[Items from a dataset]
(** The tail of [joinGame]: create a player and enroll it. *)
Definition enroll (st : Store) (gameId : string) (userId : Z) : Player.t * Store :=
  let player := Player.mk (playerIdCounter st) gameId userId 0 false in
  (player,
   mkStore (users st) (games st)
           (<[Player.id player := player]> (players st))
           (<[gameId := playerIdsOf st gameId ++ [Player.id player]]> (gamePlayers st))
           (userIdCounter st) (playerIdCounter st + 1)).

(** [joinGame(gameId, userId)] *)
Definition joinGame (st : Store) (gameId : string) (userId : Z)
  : outcome Player.t * Store :=
  match games st !! gameId with
  | None => (Throw "Game not found", st)
  | Some game =>
      if negb (bool_decide (Game.status game = waiting))
      then (Throw "Game already started", st)
      else
        let playerIds := playerIdsOf st gameId in
        if (4 <=? length playerIds)%nat then (Throw "Game full", st)
        else
          match findPlayer (players st) userId playerIds with
          | Some (existing, p) =>
              (* [if (existing)]: the id 0 is falsy *)
              if negb (existing =? 0) then (Return p, st)
              else let '(player, st') := enroll st gameId userId in
                   (Return player, st')
          | None =>
              let '(player, st') := enroll st gameId userId in
              (Return player, st')
          end
  end.

(** [createGame(hostId, isBotGame)]; [id] is the random six-character code
    [Math.random().toString(36).substring(2, 8).toUpperCase()]. *)
Definition createGame (st : Store) (id : string) (hostId : Z) (isBotGame : bool)
  : outcome Game.t * Store :=
  let game := Game.mk id hostId waiting 0 "" None isBotGame in
  let st1 := mkStore (users st) (<[id := game]> (games st)) (players st)
                     (<[id := []]> (gamePlayers st))
                     (userIdCounter st) (playerIdCounter st) in
  match joinGame st1 id hostId with
  | (Throw m, st2) => (Throw m, st2)
  | (Return _, st2) =>
      if isBotGame then
        let botPlayer := Player.mk (playerIdCounter st2) id (-1) 0 false in
        let st3 := mkStore (users st2) (games st2)
                           (<[Player.id botPlayer := botPlayer]> (players st2))
                           (gamePlayers st2)
                           (userIdCounter st2) (playerIdCounter st2 + 1) in
        (* [this.gamePlayers.get(id)?.push(botPlayer.id)] *)
        let st4 := match gamePlayers st3 !! id with
                   | Some l => set_gamePlayers st3
                                 (<[id := l ++ [Player.id botPlayer]]> (gamePlayers st3))
                   | None => st3
                   end in
        (Return game, st4)
      else (Return game, st2)
  end.

(** [startGame(gameId)] at time [now] with the draw [u]. *)
Definition startGame (st : Store) (gameId : string) (now : Z) (u : Q)
  : outcome unit * Store :=
  match games st !! gameId with
  | None => (Throw "Game not found", st)
  | Some game =>
      let word := pickWord startWords u in
      let game' := Game.mk (Game.id game) (Game.hostId game) playing 1 word
                           (Some (now + 5000)) (Game.isBotGame game) in
      (Return tt, set_games st (<[gameId := game']> (games st)))
  end.

(** The record [game] after the body of [endRound(game, winningWord?)]. *)
Definition endRoundGame (game : Game.t) (winningWord : option string)
    (now : Z) (u : Q) : Game.t :=
  if 5 <=? Game.round game then
    Game.mk (Game.id game) (Game.hostId game) finished (Game.round game)
            (Game.currentWord game) None (Game.isBotGame game)
  else
    let word :=
      match winningWord with
      | Some w => if JsString.truthy w then w else pickWord backupWords u
      | None => pickWord backupWords u
      end in
    Game.mk (Game.id game) (Game.hostId game) (Game.status game)
            (Game.round game + 1) word (Some (now + 5000)) (Game.isBotGame game).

* TASK DIRECTIONS: Set down the entries above once more, verbatim.

* TASK SOLUTION:
(** The tail of [joinGame]: create a player and enroll it. *)
Definition enroll (st : Store) (gameId : string) (userId : Z) : Player.t * Store :=
  let player := Player.mk (playerIdCounter st) gameId userId 0 false in
  (player,
   mkStore (users st) (games st)
           (<[Player.id player := player]> (players st))
           (<[gameId := playerIdsOf st gameId ++ [Player.id player]]> (gamePlayers st))
           (userIdCounter st) (playerIdCounter st + 1)).

(** [joinGame(gameId, userId)] *)
Definition joinGame (st : Store) (gameId : string) (userId : Z)
  : outcome Player.t * Store :=
  match games st !! gameId with
  | None => (Throw "Game not found", st)
  | Some game =>
      if negb (bool_decide (Game.status game = waiting))
      then (Throw "Game already started", st)
      else
        let playerIds := playerIdsOf st gameId in
        if (4 <=? length playerIds)%nat then (Throw "Game full", st)
        else
          match findPlayer (players st) userId playerIds with
          | Some (existing, p) =>
              (* [if (existing)]: the id 0 is falsy *)
              if negb (existing =? 0) then (Return p, st)
              else let '(player, st') := enroll st gameId userId in
                   (Return player, st')
          | None =>
              let '(player, st') := enroll st gameId userId in
              (Return player, st')
          end
  end.

(** [createGame(hostId, isBotGame)]; [id] is the random six-character code
    [Math.random().toString(36).substring(2, 8).toUpperCase()]. *)
Definition createGame (st : Store) (id : string) (hostId : Z) (isBotGame : bool)
  : outcome Game.t * Store :=
  let game := Game.mk id hostId waiting 0 "" None isBotGame in
  let st1 := mkStore (users st) (<[id := game]> (games st)) (players st)
                     (<[id := []]> (gamePlayers st))
                     (userIdCounter st) (playerIdCounter st) in
  match joinGame st1 id hostId with
  | (Throw m, st2) => (Throw m, st2)
  | (Return _, st2) =>
      if isBotGame then
        let botPlayer := Player.mk (playerIdCounter st2) id (-1) 0 false in
        let st3 := mkStore (users st2) (games st2)
                           (<[Player.id botPlayer := botPlayer]> (players st2))
                           (gamePlayers st2)
                           (userIdCounter st2) (playerIdCounter st2 + 1) in
        (* [this.gamePlayers.get(id)?.push(botPlayer.id)] *)
        let st4 := match gamePlayers st3 !! id with
                   | Some l => set_gamePlayers st3
                                 (<[id := l ++ [Player.id botPlayer]]> (gamePlayers st3))
                   | None => st3
                   end in
        (Return game, st4)
      else (Return game, st2)
  end.

(** [startGame(gameId)] at time [now] with the draw [u]. *)
Definition startGame (st : Store) (gameId : string) (now : Z) (u : Q)
  : outcome unit * Store :=
  match games st !! gameId with
  | None => (Throw "Game not found", st)
  | Some game =>
      let word := pickWord startWords u in
      let game' := Game.mk (Game.id game) (Game.hostId game) playing 1 word
                           (Some (now + 5000)) (Game.isBotGame game) in
      (Return tt, set_games st (<[gameId := game']> (games st)))
  end.

(** The record [game] after the body of [endRound(game, winningWord?)]. *)
Definition endRoundGame (game : Game.t) (winningWord : option string)
    (now : Z) (u : Q) : Game.t :=
  if 5 <=? Game.round game then
    Game.mk (Game.id game) (Game.hostId game) finished (Game.round game)
            (Game.currentWord game) None (Game.isBotGame game)
  else
    let word :=
      match winningWord with
      | Some w => if JsString.truthy w then w else pickWord backupWords u
      | None => pickWord backupWords u
      end in
    Game.mk (Game.id game) (Game.hostId game) (Game.status game)
            (Game.round game + 1) word (Some (now + 5000)) (Game.isBotGame game).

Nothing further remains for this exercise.